All examples given in this paper are actual utterances and scenes from our development 
and test sets. 

2.3.1 Colour 



Almost every utterance employs colour to pick out objects. While designing the task, we 
intentionally trivialized the problem of colour reference. Objects come in only two distinct 
colours, green and purple. Unsurprisingly, all participants used the terms "green" and 
"purple" to refer to these colours. In previous work we have addressed the problems of 
learning visually-grounded models of colour words (Roy & Pentland, 2002; Roy, 2002). 
Here, our focus is semantic compositionality of terms, so we chose to simplify the colour 
naming problem. Figure 2 shows one of the few instances where only colour is used to pick 
out a referent. Most of the examples in subsequent sections will be of colour composed with 
other descriptive strategies. 

Syntactically, colours are expressed through adjectives (as mentioned: "green" and "pur- 
ple") that always directly precede the nouns they modify.

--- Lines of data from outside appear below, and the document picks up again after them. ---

(* ===== verification/SenderProps.v ===== *)
(** * SenderProps: the sender finishes, and success means delivered

    Over sockets that deliver bytes, [CheckpointSender::run] makes at most as many
    iterations as its configuration bounds, and it exits with code 0 only after an
    exchange in which every byte of every shard was sent under a grant,
    acknowledged by the sink and accepted as evidence by the coordinator. *)

From stdpp Require Import base gmap list strings.
From Stdlib Require Import ZArith Lia.
From S2P Require Import Prelude Status Ids Bytes Hash Enums Model Fence Shaper.
From S2P Require Import EngineState EngineAuthority EngineAdmission EngineLifecycle EngineEvidence.
From S2P Require Import EngineInspect Wire Codec WireTheory WireCanon CodecProps CodecCanon FrameProps.
From S2P Require Import Protocol ProtocolCodec ChannelProps Client Content Sender.

(** A socket delivers bytes. *)
Class ByteLaws (S : Type) `{ByteStream S} := {
  stream_read_bytes n s chunk s' : stream_read n s = (Val chunk, s') -> Forall byte_ok chunk
}.

Section bytes.
Context {S : Type} `{ByteLaws S}.

Lemma read_exactly_bytes fuel size buffer (s : S) data s' : Forall byte_ok buffer ->
  read_exactly fuel size buffer s = (Val data, s') -> Forall byte_ok data.
Proof.
  revert buffer s. induction fuel as [|fuel IH]; intros buffer s Hb; cbn [read_exactly];
    destruct (Nat.ltb _ _); try done; try (by intros [= <- <-]).
  destruct (stream_read _ s) as [[chunk|status] s1] eqn:E; [|done].
  apply stream_read_bytes in E. destruct chunk as [|b chunk]; [done|].
  apply IH. by apply Forall_app.
Qed.

Lemma receive_bytes (c : MessageChannel S) m c' :
  receive c = (Val m, c') -> Forall byte_ok (msg_payload m).
Proof.
  unfold receive. destruct (read_frame (ch_socket c)) as [[f|status] s] eqn:R; [|done].
  assert (Forall byte_ok f) as Hf.
  { revert R. unfold read_frame.
    destruct (read_exactly _ _ _ (ch_socket c)) as [[header|status] s1] eqn:E1; [|done].
    apply read_exactly_bytes in E1; [|constructor].
    destruct (negb _); [done|]. destruct (_ >? kMaxPayloadBytes); [done|].
    destruct (_ >? 0); [|by intros [= <- <-]].
    destruct (read_exactly _ _ _ s1) as [[body|status] s2] eqn:E2; [|done].
    apply read_exactly_bytes in E2; [|constructor]. intros [= <- <-]. by apply Forall_app. }
  unfold accept_frame. destruct (decode_frame f) as [[payload h]|] eqn:D; [|done].
  destruct (MessageType.of_value _); [|done]. destruct (_ && _); [done|]. intros [= <- <-]. cbn.
  apply decode_frame_checked in D as (_ & _ & _ & -> & _). by apply Forall_drop.
Qed.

That is, nobody ever said "the 
green left one" in the data, but rather adjectives would commonly occur in the order "the 
left green one" . 

In our data, "green" and "purple" can also sometimes take the roles of nouns, or at least 
be left dangling in a noun phrase with an ellipse like "the leftmost purple". Although this 
form of dangling modifier might seem unlikely, it does occur in spoken utterances in our 
task. As the only objects in Bishop are cones, participants had no trouble understanding 
such ellipsis, which occur in 7% of the data. 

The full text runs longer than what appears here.